A complete answer lists every line of the material where the string "subst" occurs.

» RECORDED INFORMATION:
::::

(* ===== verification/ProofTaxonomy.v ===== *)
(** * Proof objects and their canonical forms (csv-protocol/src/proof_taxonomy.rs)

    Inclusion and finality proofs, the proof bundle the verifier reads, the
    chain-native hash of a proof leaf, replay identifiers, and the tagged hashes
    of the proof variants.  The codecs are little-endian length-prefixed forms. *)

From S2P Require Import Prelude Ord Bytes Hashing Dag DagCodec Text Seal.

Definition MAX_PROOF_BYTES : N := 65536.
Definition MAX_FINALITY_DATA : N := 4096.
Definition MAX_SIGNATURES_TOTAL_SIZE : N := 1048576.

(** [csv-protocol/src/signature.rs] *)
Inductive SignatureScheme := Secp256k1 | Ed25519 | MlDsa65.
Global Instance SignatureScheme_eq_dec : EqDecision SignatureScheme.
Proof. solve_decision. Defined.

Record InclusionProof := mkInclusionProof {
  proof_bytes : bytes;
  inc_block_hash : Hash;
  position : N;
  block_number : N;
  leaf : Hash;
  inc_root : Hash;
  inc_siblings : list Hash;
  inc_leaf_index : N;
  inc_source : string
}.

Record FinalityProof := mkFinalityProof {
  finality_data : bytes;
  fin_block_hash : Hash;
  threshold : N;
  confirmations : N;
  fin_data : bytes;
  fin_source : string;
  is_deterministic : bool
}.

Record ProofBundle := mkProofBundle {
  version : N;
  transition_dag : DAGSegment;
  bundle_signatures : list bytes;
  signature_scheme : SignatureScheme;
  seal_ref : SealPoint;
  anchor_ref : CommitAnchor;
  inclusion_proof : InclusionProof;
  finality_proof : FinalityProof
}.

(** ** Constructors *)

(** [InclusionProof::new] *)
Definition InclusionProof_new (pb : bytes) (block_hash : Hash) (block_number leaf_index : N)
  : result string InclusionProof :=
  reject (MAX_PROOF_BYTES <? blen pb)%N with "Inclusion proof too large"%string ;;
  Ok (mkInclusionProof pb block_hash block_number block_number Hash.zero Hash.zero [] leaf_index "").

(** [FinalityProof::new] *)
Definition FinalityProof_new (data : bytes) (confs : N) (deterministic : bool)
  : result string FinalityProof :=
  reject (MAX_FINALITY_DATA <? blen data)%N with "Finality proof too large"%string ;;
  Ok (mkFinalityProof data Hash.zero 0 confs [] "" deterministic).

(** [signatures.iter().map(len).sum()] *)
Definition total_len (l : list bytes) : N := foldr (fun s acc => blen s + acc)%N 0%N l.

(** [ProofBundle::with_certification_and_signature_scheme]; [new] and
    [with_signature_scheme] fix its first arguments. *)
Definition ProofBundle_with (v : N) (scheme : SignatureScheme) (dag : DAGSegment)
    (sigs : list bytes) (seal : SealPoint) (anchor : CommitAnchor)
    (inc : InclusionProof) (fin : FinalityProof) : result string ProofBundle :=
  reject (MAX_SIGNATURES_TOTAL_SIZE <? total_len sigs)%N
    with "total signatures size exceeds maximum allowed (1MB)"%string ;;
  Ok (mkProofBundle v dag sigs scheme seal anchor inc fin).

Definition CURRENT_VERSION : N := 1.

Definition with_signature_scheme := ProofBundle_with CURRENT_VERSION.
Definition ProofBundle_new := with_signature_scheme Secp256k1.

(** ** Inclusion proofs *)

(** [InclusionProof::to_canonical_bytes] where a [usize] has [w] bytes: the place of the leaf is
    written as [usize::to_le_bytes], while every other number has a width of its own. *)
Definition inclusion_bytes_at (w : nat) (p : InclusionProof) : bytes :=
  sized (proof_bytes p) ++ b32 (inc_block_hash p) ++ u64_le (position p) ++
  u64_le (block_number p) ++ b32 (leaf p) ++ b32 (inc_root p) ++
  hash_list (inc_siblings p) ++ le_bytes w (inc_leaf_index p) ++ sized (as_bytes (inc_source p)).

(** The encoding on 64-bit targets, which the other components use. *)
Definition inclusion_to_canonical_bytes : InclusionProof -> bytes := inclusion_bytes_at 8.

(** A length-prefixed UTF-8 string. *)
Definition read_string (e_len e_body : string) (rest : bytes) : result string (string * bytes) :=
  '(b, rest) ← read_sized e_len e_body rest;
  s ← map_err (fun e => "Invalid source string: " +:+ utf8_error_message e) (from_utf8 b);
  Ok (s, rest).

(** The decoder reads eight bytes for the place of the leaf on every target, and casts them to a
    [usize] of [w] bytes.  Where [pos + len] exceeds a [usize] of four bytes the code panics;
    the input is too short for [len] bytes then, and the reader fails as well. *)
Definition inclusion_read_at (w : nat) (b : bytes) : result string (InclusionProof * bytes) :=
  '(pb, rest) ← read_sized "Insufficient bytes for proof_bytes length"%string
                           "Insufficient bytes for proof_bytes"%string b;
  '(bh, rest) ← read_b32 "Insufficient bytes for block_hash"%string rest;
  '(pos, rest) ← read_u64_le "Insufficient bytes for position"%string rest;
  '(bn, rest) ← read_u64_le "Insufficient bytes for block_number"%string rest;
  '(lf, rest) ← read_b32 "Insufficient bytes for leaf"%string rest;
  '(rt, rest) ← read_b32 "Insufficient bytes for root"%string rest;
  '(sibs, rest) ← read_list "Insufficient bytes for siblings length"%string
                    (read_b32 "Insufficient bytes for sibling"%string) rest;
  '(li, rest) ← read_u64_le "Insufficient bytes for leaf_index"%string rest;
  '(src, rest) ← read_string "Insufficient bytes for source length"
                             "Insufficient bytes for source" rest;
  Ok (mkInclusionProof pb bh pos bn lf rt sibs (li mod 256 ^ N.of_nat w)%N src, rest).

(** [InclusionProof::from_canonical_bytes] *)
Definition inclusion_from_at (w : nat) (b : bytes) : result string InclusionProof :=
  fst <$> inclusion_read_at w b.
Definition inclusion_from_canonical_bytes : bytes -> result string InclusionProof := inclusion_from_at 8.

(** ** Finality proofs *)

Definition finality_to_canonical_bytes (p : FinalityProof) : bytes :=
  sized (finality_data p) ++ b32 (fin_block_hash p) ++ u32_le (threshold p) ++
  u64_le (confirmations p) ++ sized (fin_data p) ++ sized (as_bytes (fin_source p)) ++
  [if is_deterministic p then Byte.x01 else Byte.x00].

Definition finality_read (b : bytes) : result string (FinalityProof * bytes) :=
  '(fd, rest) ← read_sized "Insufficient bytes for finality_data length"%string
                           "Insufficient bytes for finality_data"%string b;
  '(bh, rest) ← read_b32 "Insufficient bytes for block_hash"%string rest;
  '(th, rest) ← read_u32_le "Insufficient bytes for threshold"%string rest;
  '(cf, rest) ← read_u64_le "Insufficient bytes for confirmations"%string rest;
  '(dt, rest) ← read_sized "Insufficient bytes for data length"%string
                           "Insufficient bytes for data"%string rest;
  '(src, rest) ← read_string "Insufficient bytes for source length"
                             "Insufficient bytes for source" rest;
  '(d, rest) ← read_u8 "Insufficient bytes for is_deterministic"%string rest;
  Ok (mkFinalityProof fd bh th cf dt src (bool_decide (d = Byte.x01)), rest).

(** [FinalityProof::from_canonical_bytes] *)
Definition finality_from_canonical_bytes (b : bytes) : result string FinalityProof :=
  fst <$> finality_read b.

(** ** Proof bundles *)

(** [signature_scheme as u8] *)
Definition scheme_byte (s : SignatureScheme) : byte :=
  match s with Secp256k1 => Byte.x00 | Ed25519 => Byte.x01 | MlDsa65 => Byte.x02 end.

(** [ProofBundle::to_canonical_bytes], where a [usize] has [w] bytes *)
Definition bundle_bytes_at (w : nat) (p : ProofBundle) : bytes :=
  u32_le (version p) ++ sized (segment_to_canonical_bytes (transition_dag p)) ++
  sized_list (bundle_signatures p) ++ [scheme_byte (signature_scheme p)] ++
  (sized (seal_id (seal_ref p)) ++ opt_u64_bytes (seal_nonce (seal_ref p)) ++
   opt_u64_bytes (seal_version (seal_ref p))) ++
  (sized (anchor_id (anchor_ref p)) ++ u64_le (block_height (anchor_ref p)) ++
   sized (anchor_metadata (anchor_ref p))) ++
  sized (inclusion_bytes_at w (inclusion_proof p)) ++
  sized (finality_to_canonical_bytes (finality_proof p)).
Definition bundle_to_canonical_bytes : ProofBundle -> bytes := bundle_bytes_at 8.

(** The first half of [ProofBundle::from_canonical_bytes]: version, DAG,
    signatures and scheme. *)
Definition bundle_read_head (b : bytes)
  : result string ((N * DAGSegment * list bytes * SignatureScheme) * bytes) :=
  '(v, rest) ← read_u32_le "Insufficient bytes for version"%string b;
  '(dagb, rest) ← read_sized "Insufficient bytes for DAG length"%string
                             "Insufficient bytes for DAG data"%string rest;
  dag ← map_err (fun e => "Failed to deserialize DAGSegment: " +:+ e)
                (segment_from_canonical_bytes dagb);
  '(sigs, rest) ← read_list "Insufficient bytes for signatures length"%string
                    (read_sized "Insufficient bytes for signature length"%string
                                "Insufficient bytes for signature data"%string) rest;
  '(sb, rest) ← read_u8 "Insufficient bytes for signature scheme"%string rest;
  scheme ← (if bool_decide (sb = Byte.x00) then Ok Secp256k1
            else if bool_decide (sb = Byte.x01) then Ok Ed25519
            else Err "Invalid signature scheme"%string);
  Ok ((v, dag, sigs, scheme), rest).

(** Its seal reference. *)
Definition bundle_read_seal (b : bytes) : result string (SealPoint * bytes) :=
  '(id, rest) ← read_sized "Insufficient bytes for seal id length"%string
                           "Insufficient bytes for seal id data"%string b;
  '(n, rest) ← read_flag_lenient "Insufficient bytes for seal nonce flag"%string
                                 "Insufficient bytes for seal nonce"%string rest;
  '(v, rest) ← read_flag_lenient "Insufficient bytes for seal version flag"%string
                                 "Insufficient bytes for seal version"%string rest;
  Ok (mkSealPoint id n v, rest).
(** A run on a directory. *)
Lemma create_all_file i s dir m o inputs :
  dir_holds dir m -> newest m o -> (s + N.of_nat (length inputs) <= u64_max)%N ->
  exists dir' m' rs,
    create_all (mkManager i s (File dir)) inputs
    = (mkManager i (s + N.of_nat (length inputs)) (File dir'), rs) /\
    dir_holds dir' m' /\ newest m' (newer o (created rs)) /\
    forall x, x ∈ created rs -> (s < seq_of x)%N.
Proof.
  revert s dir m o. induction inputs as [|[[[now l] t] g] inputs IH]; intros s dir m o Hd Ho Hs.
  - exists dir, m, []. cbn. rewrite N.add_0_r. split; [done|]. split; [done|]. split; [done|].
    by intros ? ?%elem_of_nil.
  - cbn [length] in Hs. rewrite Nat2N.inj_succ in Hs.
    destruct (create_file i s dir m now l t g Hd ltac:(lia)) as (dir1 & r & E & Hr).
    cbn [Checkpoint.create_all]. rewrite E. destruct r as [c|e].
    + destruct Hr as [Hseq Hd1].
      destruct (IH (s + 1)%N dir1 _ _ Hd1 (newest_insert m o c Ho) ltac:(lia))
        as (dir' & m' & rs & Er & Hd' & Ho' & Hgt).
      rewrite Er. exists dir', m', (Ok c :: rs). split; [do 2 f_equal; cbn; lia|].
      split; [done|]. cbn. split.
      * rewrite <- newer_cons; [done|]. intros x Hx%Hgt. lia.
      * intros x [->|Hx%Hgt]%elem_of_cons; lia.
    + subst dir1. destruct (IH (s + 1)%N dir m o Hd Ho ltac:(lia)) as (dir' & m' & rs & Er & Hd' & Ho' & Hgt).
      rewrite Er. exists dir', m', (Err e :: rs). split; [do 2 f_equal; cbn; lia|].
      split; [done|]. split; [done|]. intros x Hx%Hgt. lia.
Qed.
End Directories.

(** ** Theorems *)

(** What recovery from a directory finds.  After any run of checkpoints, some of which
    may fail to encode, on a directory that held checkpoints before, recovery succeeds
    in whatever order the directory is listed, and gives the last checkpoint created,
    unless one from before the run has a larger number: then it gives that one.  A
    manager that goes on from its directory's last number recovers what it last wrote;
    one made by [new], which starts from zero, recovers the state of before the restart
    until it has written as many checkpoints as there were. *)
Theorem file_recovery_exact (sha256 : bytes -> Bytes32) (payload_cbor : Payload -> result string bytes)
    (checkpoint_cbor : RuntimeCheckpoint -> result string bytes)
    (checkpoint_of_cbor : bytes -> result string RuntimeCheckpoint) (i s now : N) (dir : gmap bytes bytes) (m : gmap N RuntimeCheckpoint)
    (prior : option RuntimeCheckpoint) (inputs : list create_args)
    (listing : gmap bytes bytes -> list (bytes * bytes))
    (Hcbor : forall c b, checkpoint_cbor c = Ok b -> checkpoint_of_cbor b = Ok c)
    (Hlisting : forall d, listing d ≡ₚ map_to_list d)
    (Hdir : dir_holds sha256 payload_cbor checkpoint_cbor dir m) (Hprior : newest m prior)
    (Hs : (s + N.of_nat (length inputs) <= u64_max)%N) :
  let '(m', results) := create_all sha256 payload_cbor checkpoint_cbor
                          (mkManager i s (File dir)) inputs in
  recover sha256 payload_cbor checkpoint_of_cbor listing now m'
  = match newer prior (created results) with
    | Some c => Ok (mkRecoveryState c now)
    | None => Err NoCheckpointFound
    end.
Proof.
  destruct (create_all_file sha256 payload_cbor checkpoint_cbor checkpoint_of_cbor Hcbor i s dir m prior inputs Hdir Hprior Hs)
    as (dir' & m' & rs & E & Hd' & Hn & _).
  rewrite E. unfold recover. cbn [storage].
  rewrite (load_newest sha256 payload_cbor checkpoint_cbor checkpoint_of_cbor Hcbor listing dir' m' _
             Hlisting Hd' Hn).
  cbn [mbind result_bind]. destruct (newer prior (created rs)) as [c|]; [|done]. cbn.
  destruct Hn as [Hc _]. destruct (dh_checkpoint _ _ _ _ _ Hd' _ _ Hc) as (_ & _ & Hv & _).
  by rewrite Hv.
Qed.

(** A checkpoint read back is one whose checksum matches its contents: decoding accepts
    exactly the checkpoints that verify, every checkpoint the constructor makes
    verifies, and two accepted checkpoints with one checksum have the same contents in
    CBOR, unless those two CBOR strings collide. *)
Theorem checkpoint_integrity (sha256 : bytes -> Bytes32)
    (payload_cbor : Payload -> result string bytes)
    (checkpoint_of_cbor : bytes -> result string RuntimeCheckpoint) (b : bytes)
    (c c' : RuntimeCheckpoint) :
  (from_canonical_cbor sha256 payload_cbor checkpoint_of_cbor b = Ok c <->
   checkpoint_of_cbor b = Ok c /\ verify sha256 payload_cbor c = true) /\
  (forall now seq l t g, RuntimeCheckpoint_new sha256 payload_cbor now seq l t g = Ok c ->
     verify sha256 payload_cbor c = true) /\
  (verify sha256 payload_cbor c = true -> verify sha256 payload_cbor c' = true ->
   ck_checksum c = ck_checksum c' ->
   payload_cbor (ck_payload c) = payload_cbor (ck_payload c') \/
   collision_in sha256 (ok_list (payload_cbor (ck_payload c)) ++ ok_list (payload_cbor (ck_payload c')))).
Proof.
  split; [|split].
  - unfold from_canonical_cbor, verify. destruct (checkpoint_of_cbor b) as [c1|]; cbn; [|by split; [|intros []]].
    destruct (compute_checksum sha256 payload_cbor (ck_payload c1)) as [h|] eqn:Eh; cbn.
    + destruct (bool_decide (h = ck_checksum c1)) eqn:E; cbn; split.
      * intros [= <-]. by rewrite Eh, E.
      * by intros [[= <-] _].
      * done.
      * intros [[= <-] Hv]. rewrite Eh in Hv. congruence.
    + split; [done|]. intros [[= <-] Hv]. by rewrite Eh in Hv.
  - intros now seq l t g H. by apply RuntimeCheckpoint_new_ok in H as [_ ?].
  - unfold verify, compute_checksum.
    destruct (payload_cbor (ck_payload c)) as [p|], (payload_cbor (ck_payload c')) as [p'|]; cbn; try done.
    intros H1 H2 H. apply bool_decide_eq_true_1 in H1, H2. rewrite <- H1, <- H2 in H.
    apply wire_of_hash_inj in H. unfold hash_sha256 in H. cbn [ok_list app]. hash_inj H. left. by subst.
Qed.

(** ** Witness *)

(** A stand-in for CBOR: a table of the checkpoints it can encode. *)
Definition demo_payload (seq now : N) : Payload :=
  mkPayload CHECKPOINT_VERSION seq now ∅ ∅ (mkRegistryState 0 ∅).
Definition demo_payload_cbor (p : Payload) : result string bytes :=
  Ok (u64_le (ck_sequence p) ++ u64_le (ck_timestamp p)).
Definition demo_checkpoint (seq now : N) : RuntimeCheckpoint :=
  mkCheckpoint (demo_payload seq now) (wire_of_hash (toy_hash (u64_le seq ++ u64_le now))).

::::

» EXPECTED ANSWER:
    + subst dir1. destruct (IH (s + 1)%N dir m o Hd Ho ltac:(lia)) as (dir' & m' & rs & Er & Hd' & Ho' & Hgt).
    apply wire_of_hash_inj in H. unfold hash_sha256 in H. cbn [ok_list app]. hash_inj H. left. by subst.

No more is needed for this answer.